10 years ago today,
In the 1980s and ‘90s, anyone could turn on their local public access television channel and find moms doing yoga, talk shows focused on beer and local sports between ads for 1-900 numbers. Public access was revolutionary in that it gave everyone access to a broadcast platform—but, sadly, that platform could only reach those with the same cable provider. Neither international fame nor anything close to fortune ever came for those who were the superstars of the medium.
The video sharing service posted its first video on April 23, 2005. (That video, Me at the Zoo, has subsequently been viewed 19 million times in 10 years.) YouTube changed everything about television, from public access to major networks. In one decade, YouTube has developed a culture of its own and is a threat to the conventional business model of television—but not in the way world expected.

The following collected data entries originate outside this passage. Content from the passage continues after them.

(* ===== verification/ServerProofs.v ===== *)
(** Correctness of the request handling of server/server.go. *)

From S2P Require Import Prelude GoStd Share Header Message Hooks ServerPlugins Client Server.

(** ** Headers of responses *)

(** [m] answers [req]: same call, same number, a response. *)
Definition response_to (req m : Message) : Prop :=
  ServicePath m = ServicePath req /\ ServiceMethod m = ServiceMethod req /\
  Seq (m_header m) = Seq (m_header req) /\
  MessageType (m_header m) = Response /\
  IsHeartbeat (m_header m) = IsHeartbeat (m_header req) /\
  IsOneway (m_header m) = IsOneway (m_header req) /\
  SerializeType (m_header m) = SerializeType (m_header req) /\ header_ok (m_header m).

(** The fields of a header that decide what it answers. *)
Definition core (h : Header) : Z * Z * bool * bool * Z :=
  let v := hview h in (hv_seq v, hv_type v, hv_heartbeat v, hv_oneway v, hv_serialize v).

Lemma CompressType_byte h : header_ok h -> is_byte (CompressType h).
Proof.
  intros Hh. unfold CompressType. pose proof (hget_byte h 2 Hh) as Hb. revert Hb.
  generalize (hget h 2) as b. intros b Hb.
  assert ((0 <=? Z.shiftr (Z.land b 28) 2) && (Z.shiftr (Z.land b 28) 2 <? 256) = true) as H.
  { revert b Hb. by_bytes1 (fun b => (0 <=? Z.shiftr (Z.land b 28) 2) && (Z.shiftr (Z.land b 28) 2 <? 256)). }
  unfold is_byte. zbool. lia.
Qed.

Lemma core_SetCompressType ct h : header_ok h -> is_byte ct -> core (SetCompressType ct h) = core h.
Proof. intros. unfold core. by rewrite hview_SetCompressType. Qed.

Lemma core_SetStatus st h : header_ok h -> is_byte st -> core (SetMessageStatusType st h) = core h.
Proof. intros. unfold core. by rewrite hview_SetMessageStatusType. Qed.

Lemma core_compress `{Compressors} h p :
  header_ok h -> core (fst (compressPayload h p)) = core h /\ header_ok (fst (compressPayload h p)).
Proof.
  intros Hh. unfold compressPayload.
  assert (is_byte None_) by (unfold is_byte, None_; lia).
  repeat split_match; cbn [fst]; rewrite ?core_SetCompressType by done; auto with rpcx.
Qed.

Lemma type_or_response h : header_ok h -> Z.lor (MessageType h) (Response mod 2) = Response.
Proof.
  intros Hh. unfold MessageType. pose proof (hget_byte h 2 Hh) as Hb. revert Hb.
  generalize (hget h 2) as b. intros b Hb. apply Z.eqb_eq.
  revert b Hb. by_bytes1 (fun b => Z.lor (Z.shiftr (Z.land b 128) 7) (Response mod 2) =? Response).
Qed.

YouTube was originally created to make it easy to upload videos and post them on blogs, a medium that was then pushing past the fringes of the Internet and into the mainstream. Quickly, YouTube became a destination of its own, one that traditional television producers thought they could harness to tap into the growing power of the Internet. The first clip I ever remember going to YouTube specifically to watch was Lazy Sunday, the first “Digital Short” produced by Saturday Night Live. It went on YouTube, iTunes and a few other websites on Dec. 17, 2005 and was perhaps the first viral video — particularly on YouTube, where it was free.
The popularity of video sharing service has even created full-time jobs for some content producers such as PewDiePie and Ray William Johnson.